(* ===== verification/AcceptorProps.v ===== *)
(** * The acceptor: correctness

    The count of handshakes, the end of draining, the events at which the
    program errs, and load shedding. *)
From Stdlib Require Import ZArith Lia.
From stdpp Require Import base numbers list strings.
From S2P Require Import Prelude Handshake HandshakeProps Acceptor.
Open Scope cpp_scope.

Set Default Goal Selector "!".

Section acceptor.
Context {H E : Type} `{!HandshakeHelper H E} `{!HandshakeHelperLaws H E}.
Context (newHelper : H) (newHelper_wf : hWf newHelper) (newHelper_fresh : hPhase newHelper = Fresh).
Implicit Types (s : Acceptor H).

Definition isHandshake (p : nat * Connection H) : bool := if p.2 is Handshaking _ then true else false.
Definition handshakes (conns : list (nat * Connection H)) : nat := length (filter isHandshake conns).

Lemma handshakes_cons c h conns : handshakes ((c, Handshaking h) :: conns) = S (handshakes conns).
Proof. unfold handshakes. by rewrite filter_cons_True by done. Qed.

(** The connections of the manager: their addresses differ, the handshakes
    among them are under way. *)
Record managed_ok (next : nat) (conns : list (nat * Connection H)) : Prop := {
  mo_nodup : NoDup conns.*1;
  mo_next c : c ∈ conns.*1 -> c < next;
  mo_running c h : (c, Handshaking h) ∈ conns -> hWf h /\ hPhase h = Running
}.

(** The invariant inside an operation: [k] handshakes have left the list and
    are still counted. *)
Record core (k : nat) s : Prop := {
  co_max : (0 <= maxConcurrentSSLHandshakes s < 2 ^ 32)%Z;
  co_pending : (numPendingSSLConns_ s <= maxConcurrentSSLHandshakes s + Z.of_nat k)%Z;
  co_manager :
    match downstreamConnectionManager_ s with
    | Some conns =>
        managed_ok (nextConnection s) conns /\ numPendingSSLConns_ s = Z.of_nat (handshakes conns + k) /\
        (state_ s = kRunning \/ state_ s = kDraining)
    | None => numPendingSSLConns_ s = 0%Z /\ k = 0 /\ state_ s = kDone
    end;
  co_drained : OnConnectionsDrained ∈ acceptorCalls s <-> state_ s = kDone
}.

(** Nothing keeps a draining acceptor from being done. *)
Definition undrained s : Prop :=
  state_ s = kDraining -> forceShutdownInProgress_ s = false ->
  numPendingSSLConns_ s <> 0%Z \/ exists p conns, downstreamConnectionManager_ s = Some (p :: conns).

Lemma core_some k s :
  core k s -> state_ s <> kDone -> exists conns, downstreamConnectionManager_ s = Some conns.
Proof.
  intros [_ _ Hm _] Hs. destruct (downstreamConnectionManager_ s) as [conns|]; [eauto|]. by destruct Hm as (_ & _ & ?).
Qed.

Lemma bind_connections {A} s conns (k : _ -> M (Acceptor H) A) :
  downstreamConnectionManager_ s = Some conns -> bind connections k s = k conns s.
Proof. intros Hm. unfold connections, bind, get, of_option. by rewrite Hm. Qed.

Lemma call_core k x s : x <> OnConnectionsDrained -> core k s -> core k (call x s).2.
Proof.
  intros Hx [Hm Hp Hc Hd]. split; [done..|]. simpl. rewrite elem_of_app, list_elem_of_singleton.
  split; [intros [?|?]; [by apply Hd|by subst]|intros ?; left; by apply Hd].
Qed.

Lemma checkDrained_core k :
  runs (fun s => core k s /\ state_ s = kDraining) checkDrained (fun _ s => core k s /\ undrained s).
Proof.
  intros s [Hc Hs]. unfold checkDrained. rewrite bind_get, bool_decide_true by done. simpl.
  destruct (forceShutdownInProgress_ s) eqn:Hf.
  { exists tt, s. split; [done|]. split; [done|]. intros _. by rewrite Hf. }
  destruct (core_some k s Hc) as [conns Hm]; [by rewrite Hs|].
  rewrite (bind_connections s conns) by done.
  destruct conns as [|p conns]; simpl.
  - destruct (Z.eqb_spec (numPendingSSLConns_ s) 0) as [Hp|Hp]; simpl.
    + eexists tt, _. split; [done|]. split; [|by intros Hs']. destruct Hc as [? ? Hcm Hd]. rewrite Hm in Hcm.
      destruct Hcm as (_ & Hn & _). split; simpl; [done|done| |].
      * split_and!; [done|lia|done].
      * split; [done|]. intros _. apply elem_of_app. right. by left.
    + exists tt, s. split; [done|]. split; [done|]. intros _ _. by left.
  - exists tt, s. split; [done|]. split; [done|]. intros _ _. right. by exists p, conns.
Qed.

Lemma checkDrainedIfDraining_core k :
  runs (core k) checkDrainedIfDraining (fun _ s => core k s /\ undrained s).
Proof.
  intros s Hc. unfold checkDrainedIfDraining. rewrite bind_get. unfold when. case_bool_decide as Hs.
  - by apply checkDrained_core.
  - exists tt, s. split; [done|]. split; [done|]. by intros Hs'.
Qed.

(** ** Removing *)

Lemma elem_of_without c p (conns : list (nat * Connection H)) : p ∈ without c conns -> p ∈ conns.
Proof. unfold without. by intros [_ Hp]%list_elem_of_filter. Qed.

Lemma managed_ok_without next c conns : managed_ok next conns -> managed_ok next (without c conns).
Proof.
  intros [Hn Hx Hr]. split.
  - by apply without_NoDup.
  - intros c' (p & -> & Hp)%list_elem_of_fmap. apply elem_of_without in Hp. apply Hx. by apply list_elem_of_fmap_2.
  - intros c' h Hp. apply elem_of_without in Hp. by apply (Hr c').
Qed.

Lemma handshakes_without next c x conns :
  managed_ok next conns -> assoc c conns = Some x ->
  handshakes conns = handshakes (without c conns) + (if x is Handshaking _ then 1 else 0).
Proof.
  intros [Hn _ _] Hx. unfold handshakes. rewrite <- (without_perm c x conns Hn Hx) at 1.
  destruct x; [rewrite filter_cons_True by done|rewrite filter_cons_False by (by intros [])]; simpl; lia.
Qed.

Lemma setManager_core k k' s conns :
  core k s -> state_ s = kRunning \/ state_ s = kDraining -> managed_ok (nextConnection s) conns ->
  numPendingSSLConns_ s = Z.of_nat (handshakes conns + k') ->
  (numPendingSSLConns_ s <= maxConcurrentSSLHandshakes s + Z.of_nat k')%Z -> core k' (setManager (Some conns) s).
Proof. intros [Hm Hp Hc Hd] Hs Hok Hn Hle. by split. Qed.

(** A handshake leaves the list before it is counted out. *)
Lemma remove_handshake k s c h conns :
  core k s -> downstreamConnectionManager_ s = Some conns -> assoc c conns = Some (Handshaking h) ->
  exists s', removeConnection c s = (Ok tt, s') /\ core (S k) s'.
Proof.
  intros Hc Hm Hx. pose proof Hc as [_ Hp Hcm _]. rewrite Hm in Hcm. destruct Hcm as (Hok & Hn & Hs).
  unfold removeConnection. rewrite (bind_connections s conns) by done. rewrite Hx, bind_modify.
  assert (Hc' : core (S k) (setManager (Some (without c conns)) s)).
  { apply (setManager_core k); [done|done|by apply managed_ok_without| |lia].
    rewrite Hn, (handshakes_without _ _ _ _ Hok Hx). lia. }
  unfold when. destruct (length (without c conns) =? 0); [|by eexists].
  destruct (checkDrainedIfDraining_core (S k) _ Hc') as ([] & s' & E' & Hc'' & _). by exists s'.
Qed.

Lemma remove_application k c :
  runs (fun s => core k s /\ undrained s /\
          exists conns, downstreamConnectionManager_ s = Some conns /\ assoc c conns = Some Application)
    (removeConnection c) (fun _ s => core k s /\ undrained s).
Proof.
  intros s (Hc & Hu & conns & Hm & Hx). pose proof Hc as [_ Hp Hcm _]. rewrite Hm in Hcm.
  destruct Hcm as (Hok & Hn & Hs).
  unfold removeConnection. rewrite (bind_connections s conns) by done. rewrite Hx, bind_modify.
  assert (Hc' : core k (setManager (Some (without c conns)) s)).
  { apply (setManager_core k); [done|done|by apply managed_ok_without| |done].
    rewrite Hn, (handshakes_without _ _ _ _ Hok Hx). lia. }
  unfold when. destruct (without c conns) as [|p rest] eqn:Er; simpl.
  - by apply checkDrainedIfDraining_core.
  - eexists tt, _. split; [done|]. split; [done|]. intros _ _. right. by exists p, rest.
Qed.

(** ** Counting *)

Lemma decrementPending_core : runs (core 1) decrementPending (fun _ => core 0).
Proof.
  intros s Hc. pose proof Hc as [Hm Hp Hcm Hd].
  destruct (downstreamConnectionManager_ s) as [conns|] eqn:Em; [|by destruct Hcm as (_ & ? & _)].
  destruct Hcm as (Hok & Hn & Hs). unfold decrementPending. rewrite bind_get.
  rewrite (proj2 (Z.ltb_lt 0 (numPendingSSLConns_ s))) by lia.
  exists tt, (setPendingSSL (u64 (numPendingSSLConns_ s - 1)) s). split; [done|].
  assert (E1 : u64 (numPendingSSLConns_ s - 1) = (numPendingSSLConns_ s - 1)%Z) by (apply wrap_small; lia).
  rewrite E1. split; simpl; [done|lia| |done]. rewrite Em. split_and!; [done|lia|done].
Qed.

Lemma connectionReady_core st managed :
  runs (fun s => core 0 s /\ state_ s = st) (connectionReady managed) (fun _ s => core 0 s /\ state_ s = st).
Proof.
  intros s [Hc Hst]. unfold connectionReady. rewrite bind_get.
  destruct (stateNumber (state_ s) <? stateNumber kDraining) eqn:Es.
  2: { eexists tt, _. split; [done|]. split; [by apply call_core|done]. }
  destruct (core_some 0 s Hc) as [conns Em]; [intros E0; by rewrite E0 in Es|].
  unfold freshConnection. rewrite bind_assoc, bind_get, bind_assoc, bind_modify, bind_ret.
  set (s1 := setNext (nextConnection s + 1) s).
  pose proof Hc as [Hm Hp Hcm Hd]. rewrite Em in Hcm. destruct Hcm as (Hok & Hn & Hs).
  assert (Hok' : managed_ok (nextConnection s + 1) conns).
  { destruct Hok as [Hnd Hx Hr]. split; [done| |done]. intros c Hc'%Hx. lia. }
  assert (Hc1 : core 0 s1) by (split; simpl; [done|done|by rewrite Em|done]).
  assert (Ec : call (H:=H) (OnNewConnection (nextConnection s)) s1 = (Ok tt, (call (OnNewConnection (nextConnection s)) s1).2)) by done.
  rewrite (bind_Ok _ _ _ _ _ Ec). set (s2 := (call (OnNewConnection (nextConnection s)) s1).2) in *.
  assert (Hc2 : core 0 s2) by (by apply call_core).
  destruct managed; simpl; [|by exists tt, s2].
  unfold addConnection. rewrite (bind_connections s2 conns) by done. eexists tt, _. split; [done|]. split; [|done].
  apply (setManager_core 0); [done|done| | |done].
  - destruct Hok as [Hnd Hx Hr]. split; simpl.
    + constructor; [|done]. intros Hin%Hx. lia.
    + intros c [->|Hc']%elem_of_cons; [lia|]. specialize (Hx c Hc'). lia.
    + intros c h [[=]|Hin]%elem_of_cons. by apply (Hr c).
  - simpl. rewrite Hn. unfold handshakes. by rewrite filter_cons_False by (by intros []).
Qed.

Lemma sslConnectionReady_core managed :
  runs (core 1) (sslConnectionReady managed) (fun _ s => core 0 s /\ undrained s).
Proof.
  unfold sslConnectionReady. eapply runs_bind; [apply decrementPending_core|]. intros [].
  apply (runs_bind _ _ _ (fun _ => core 0)); [|intros []; apply checkDrainedIfDraining_core].
  intros s Hc. destruct (connectionReady_core (state_ s) managed s (conj Hc eq_refl)) as (a & s' & E' & Hc' & _).
  by exists a, s'.
Qed.

Lemma sslConnectionError_core : runs (core 1) sslConnectionError (fun _ s => core 0 s /\ undrained s).
Proof.
  unfold sslConnectionError. eapply runs_bind; [apply decrementPending_core|]. intros [].
  apply checkDrainedIfDraining_core.
Qed.

(** ** Handshakes *)

Lemma setHelperOf_fst c h (conns : list (nat * Connection H)) : (setHelperOf c h conns).*1 = conns.*1.
Proof.
  unfold setHelperOf. rewrite <- list_fmap_compose. apply list_fmap_ext. intros i [c' x] _. simpl.
  by case_bool_decide.
Qed.

Lemma setHelperOf_assoc c h (conns : list (nat * Connection H)) :
  c ∈ conns.*1 -> assoc c (setHelperOf c h conns) = Some (Handshaking h).
Proof.
  induction conns as [|[c' x] conns IH]; simpl; [by intros ?%elem_of_nil|]. case_bool_decide as E0; simpl.
  - intros _. by rewrite decide_True.
  - rewrite decide_False by done. intros [?|Hin]%elem_of_cons; [by subst|by apply IH].
Qed.

Lemma setHelperOf_without c h (conns : list (nat * Connection H)) : without c (setHelperOf c h conns) = without c conns.
Proof.
  unfold without, setHelperOf. induction conns as [|[c' x] conns IH]; [done|].
  rewrite fmap_cons, !filter_cons. cbn [fst]. case_bool_decide as E0; cbn [fst].
  - subst. rewrite !decide_False by (intros Hf; by apply Hf). apply IH.
  - rewrite !decide_True by done. by rewrite IH.
Qed.

Lemma setHelperOf_ok next c h h0 (conns : list (nat * Connection H)) :
  managed_ok next conns -> assoc c conns = Some (Handshaking h0) -> hWf h -> hPhase h = Running ->
  managed_ok next (setHelperOf c h conns) /\ handshakes (setHelperOf c h conns) = handshakes conns.
Proof.
  intros Hok Hx Hh Ep. pose proof Hok as [Hn Hc Hr].
  assert (Hok' : managed_ok next (setHelperOf c h conns)).
  { split; rewrite ?setHelperOf_fst; [done..|].
    intros c' h' (p & Ep' & Hp)%list_elem_of_fmap. case_bool_decide as E0; [by injection Ep' as -> ->|].
    rewrite <- Ep' in Hp. by apply (Hr c'). }
  split; [done|]. rewrite (handshakes_without _ _ _ _ Hok Hx).
  rewrite (handshakes_without next c (Handshaking h) _ Hok'); [by rewrite setHelperOf_without|].
  apply setHelperOf_assoc. apply assoc_elem in Hx. by apply (list_elem_of_fmap_2 fst) in Hx.
Qed.

Lemma setHelperOf_id c h (conns : list (nat * Connection H)) : c ∉ conns.*1 -> setHelperOf c h conns = conns.
Proof.
  unfold setHelperOf. induction conns as [|[c' x] conns IH]; [done|]. rewrite fmap_cons. cbn [fst].
  rewrite fmap_cons, not_elem_of_cons. cbn [fst]. intros [Hne Hn]. rewrite bool_decide_false by congruence. by rewrite IH.
Qed.

(** Removing does not look at the helper. *)
Lemma remove_setHelperOf c h h0 s conns :
  downstreamConnectionManager_ s = Some conns -> assoc c conns = Some (Handshaking h0) ->
  removeConnection c (setManager (setHelperOf c h <$> downstreamConnectionManager_ s) s) = removeConnection c s.
Proof.
  intros Hm Hx. unfold removeConnection. rewrite Hm. cbn [fmap option_fmap option_map].
  rewrite (bind_connections _ (setHelperOf c h conns)) by done. rewrite (bind_connections s conns) by done.
  rewrite setHelperOf_assoc, setHelperOf_without.
  - by rewrite Hx.
  - apply assoc_elem in Hx. by apply (list_elem_of_fmap_2 fst) in Hx.
Qed.
(* ===== verification/AcceptorTls.v ===== *)
(** * The TLS configuration of an acceptor (src/wangle/acceptor/Acceptor.cpp)

    [init] makes the contexts of the configuration (Sni.v) and the peekers of
    [SecurityProtocolContextManager]; later the contexts are reset, added to,
    and given new ticket keys.  Each accepted connection is a TLS connection
    offered TLS when there is a default context then, and the peekers choose by
    its first bytes (Handshake.v); otherwise it is taken in plain text. *)
From Stdlib Require Import Strings.Byte ZArith Lia.
From stdpp Require Import base numbers list gmap strings.
From S2P Require Import Prelude Handshake Tickets Sni.
Open Scope cpp_scope.

Set Default Goal Selector "!".

(** The members of [ServerSocketConfig] that [init] reads. *)
Record ServerSocketConfig : Type := mkSocketConfig {
  sslContextConfigs : list SSLContextConfig;
  strictSSL : bool;
  allowInsecureConnectionsOnSecureServer : bool;
  sslCacheOptions : SSLCacheOptions;
  initialTicketSeeds : TLSTicketKeySeeds
}.
Definition isSSL (config : ServerSocketConfig) : bool := negb (bool_decide (length (sslContextConfigs config) = 0)).

(** Peekers: the two of the acceptor, and those of an application, each with
    the number of bytes it requires. *)
Inductive Peeker : Type :=
| TLSPlaintextPeeker
| DefaultToSSLPeeker
| ApplicationPeeker (id bytesRequired : nat).
Definition getBytesRequired (p : Peeker) : nat :=
  match p with
  | TLSPlaintextPeeker => 9
  | DefaultToSSLPeeker => 0
  | ApplicationPeeker _ n => n
  end.

Record SecurityProtocolContextManager : Type := mkSecurity {
  peekingCallbacks_ : list Peeker;
  numBytes_ : nat
}.
Definition newSecurity : SecurityProtocolContextManager := mkSecurity [] 0.

(** [SecurityProtocolContextManager::addPeeker] *)
Definition addPeeker (p : Peeker) (x : SecurityProtocolContextManager) : SecurityProtocolContextManager :=
  mkSecurity (peekingCallbacks_ x ++ [p]) (if numBytes_ x <? getBytesRequired p then getBytesRequired p else numBytes_ x).

(** What [init] does after the contexts. *)
Inductive InitCall : Type :=
| InitDownstreamConnectionManager
| AddAcceptCallback
| ApplyOptions (fd : Z).

Record AcceptorTls : Type := mkAcceptorTls {
  sslCtxManager_ : option SSLContextManager;
  securityProtocolCtxManager_ : SecurityProtocolContextManager;
  initCalls : list InitCall
}.
Definition newAcceptorTls : AcceptorTls := mkAcceptorTls None newSecurity [].
Definition setSslCtxManager m (s : AcceptorTls) : AcceptorTls :=
  mkAcceptorTls (Some m) (securityProtocolCtxManager_ s) (initCalls s).
Definition setSecurity x (s : AcceptorTls) : AcceptorTls := mkAcceptorTls (sslCtxManager_ s) x (initCalls s).
Definition logInit x : M AcceptorTls unit :=
  modify (fun s => mkAcceptorTls (sslCtxManager_ s) (securityProtocolCtxManager_ s) (initCalls s ++ [x])).

(** The faults that [catch (const std::runtime_error&)] catches. *)
Definition is_runtime_error (f : fault) : bool :=
  match f with RuntimeError _ | UnderflowError _ => true | _ => false end.

Section tls.
Context (ossl : OpenSSL) (SHA256 : list byte -> list byte) (unhexlify hexlify : list byte -> option (list byte))
  (indeterminate : list byte).
(** Whether [init] is given statistics, and the counters of client hellos then. *)
Context (stats : bool).
Context (config : ServerSocketConfig).

(** The constructor of [SSLContextManager]. *)
Definition newSSLContextManager : SSLContextManager :=
  mkContextManager noContexts None (strictSSL config) (if stats then Some [] else None) [].

(** A method of the context manager, which is null before [init]. *)
Definition onSslCtxManager (c : M SSLContextManager unit) : M AcceptorTls unit := fun s =>
  match sslCtxManager_ s with
  | None => (Err (Undefined "sslCtxManager_"), s)
  | Some m => let '(r, m') := c m in (r, setSslCtxManager m' s)
  end.

(** [try { ... } catch (const std::runtime_error&) { ... }] *)
Definition catching (c : M AcceptorTls unit) (handler : fault -> M AcceptorTls unit) : M AcceptorTls unit := fun s =>
  match c s with
  | (Err f, s') => if is_runtime_error f then handler f s' else (Err f, s')
  | r => r
  end.

(** [CHECK(sslCtxManager_->getDefaultSSLCtx())] *)
Definition checkDefault : M SSLContextManager unit :=
  let! m := get in
  match defaultCtx (contexts_ m) with
  | Some _ => ret tt
  | None => raise (CheckFailed "sslCtxManager_->getDefaultSSLCtx()")
  end.

(** The first part of [Acceptor::init]. *)
Definition initTls : M AcceptorTls unit :=
  do! when (allowInsecureConnectionsOnSecureServer config)
        (modify (fun s => setSecurity (addPeeker TLSPlaintextPeeker (securityProtocolCtxManager_ s)) s)) in
  do! modify (fun s => setSecurity (addPeeker DefaultToSSLPeeker (securityProtocolCtxManager_ s)) s) in
  let! s := get in
  do! match sslCtxManager_ s with
      | None => modify (setSslCtxManager newSSLContextManager)
      | Some _ => ret tt
      end in
  catching
    (onSslCtxManager (
      do! for_each (sslContextConfigs config)
            (addToManager ossl SHA256 unhexlify hexlify indeterminate stats (sslCacheOptions config)
               (Some (initialTicketSeeds config))) in
      checkDefault))
    (fun f => if strictSSL config then raise f else onSslCtxManager clear).

(** [Acceptor::init]; [sockets] are those of the server socket, if there is one. *)
Definition init (sockets : option (list Z)) : M AcceptorTls unit :=
  do! when (isSSL config) initTls in
  do! logInit InitDownstreamConnectionManager in
  match sockets with
  | None => ret tt
  | Some fds =>
      do! logInit AddAcceptCallback in
      for_each fds (fun fd => if (fd <? 0)%Z then ret tt else logInit (ApplyOptions fd))
  end.

(** [Acceptor::resetSSLContextConfigs], [addSSLContextConfig] and
    [setTLSTicketSecrets] *)
Definition acceptorReset : M AcceptorTls unit :=
  catching
    (onSslCtxManager (resetSSLContextConfigs ossl SHA256 unhexlify hexlify indeterminate stats
       (sslContextConfigs config) (sslCacheOptions config) None))
    (fun _ => ret tt).
Definition acceptorAdd (sslCtxConfig : SSLContextConfig) : M AcceptorTls unit :=
  onSslCtxManager (addToManager ossl SHA256 unhexlify hexlify indeterminate stats (sslCacheOptions config)
    (Some (initialTicketSeeds config)) sslCtxConfig).
Definition setTLSTicketSecrets (seeds : TLSTicketKeySeeds) : M AcceptorTls unit :=
  let! s := get in
  match sslCtxManager_ s with
  | None => ret tt
  | Some _ => onSslCtxManager (reloadTLSTicketKeys SHA256 unhexlify hexlify indeterminate seeds)
  end.

(** [shouldDoSSL] of [processEstablishedConnection]. *)
Definition shouldDoSSL (s : AcceptorTls) : res bool :=
  if isSSL config then
    match sslCtxManager_ s with
    | None => Err (CheckFailed "sslCtxManager_")
    | Some m => Ok (if defaultCtx (contexts_ m) is Some _ then true else false)
    end
  else Ok false.

(** The [getHelper] of a peeker; those of an application are given. *)
Definition getHelper (application : nat -> list byte -> res (option AcceptedHelper)) (p : Peeker) :
    list byte -> res (option AcceptedHelper) :=
  match p with
  | TLSPlaintextPeeker => plaintextGetHelper
  | DefaultToSSLPeeker => defaultGetHelper
  | ApplicationPeeker id _ => application id
  end.

(** How a connection is taken: as plain text, with a TLS handshake, not yet,
    or not at all. *)
Inductive Served : Type := Plaintext | Secure | Waiting | Refused.

(** [processEstablishedConnection] for a client that has sent [bytes], when
    there is room for its handshake (Acceptor.v): the handshake manager peeks
    [numBytes_] of them, and the first peeker that gives a helper decides. *)
Definition serve (application : nat -> list byte -> res (option AcceptedHelper)) (bytes : list byte)
    (s : AcceptorTls) : res Served :=
  try! tls := shouldDoSSL s in
  if negb tls then Ok Plaintext
  else
    let x := securityProtocolCtxManager_ s in
    if length bytes <? numBytes_ x then Ok Waiting
    else
      try! h := chooseHelper (getHelper application <$> peekingCallbacks_ x) (take (numBytes_ x) bytes) in
      Ok (match h with
          | Some (inl _) => Secure
          | Some (inr _) => Plaintext
          | None => Refused
          end).

Inductive TlsEvent : Type :=
| ResetContexts
| AddContext (sslCtxConfig : SSLContextConfig)
| TicketSecrets (seeds : TLSTicketKeySeeds).
Definition tlsEvent (ev : TlsEvent) : M AcceptorTls unit :=
  match ev with
  | ResetContexts => acceptorReset
  | AddContext c => acceptorAdd c
  | TicketSecrets seeds => setTLSTicketSecrets seeds
  end.

(** The acceptor after the events; the callers catch what they throw. *)
Fixpoint tlsRun (evs : list TlsEvent) (s : AcceptorTls) : AcceptorTls :=
  match evs with
  | [] => s
  | ev :: evs => tlsRun evs (tlsEvent ev s).2
  end.
End tls.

● ● ● ●

### Required work
Beginning at the top of the data, please return every line until and including the line containing "Section acceptor.", copied exactly, and nothing past it.

### Solution to the exercise
(* ===== verification/AcceptorProps.v ===== *)
(** * The acceptor: correctness

    The count of handshakes, the end of draining, the events at which the
    program errs, and load shedding. *)
From Stdlib Require Import ZArith Lia.
From stdpp Require Import base numbers list strings.
From S2P Require Import Prelude Handshake HandshakeProps Acceptor.
Open Scope cpp_scope.

Set Default Goal Selector "!".

Section acceptor.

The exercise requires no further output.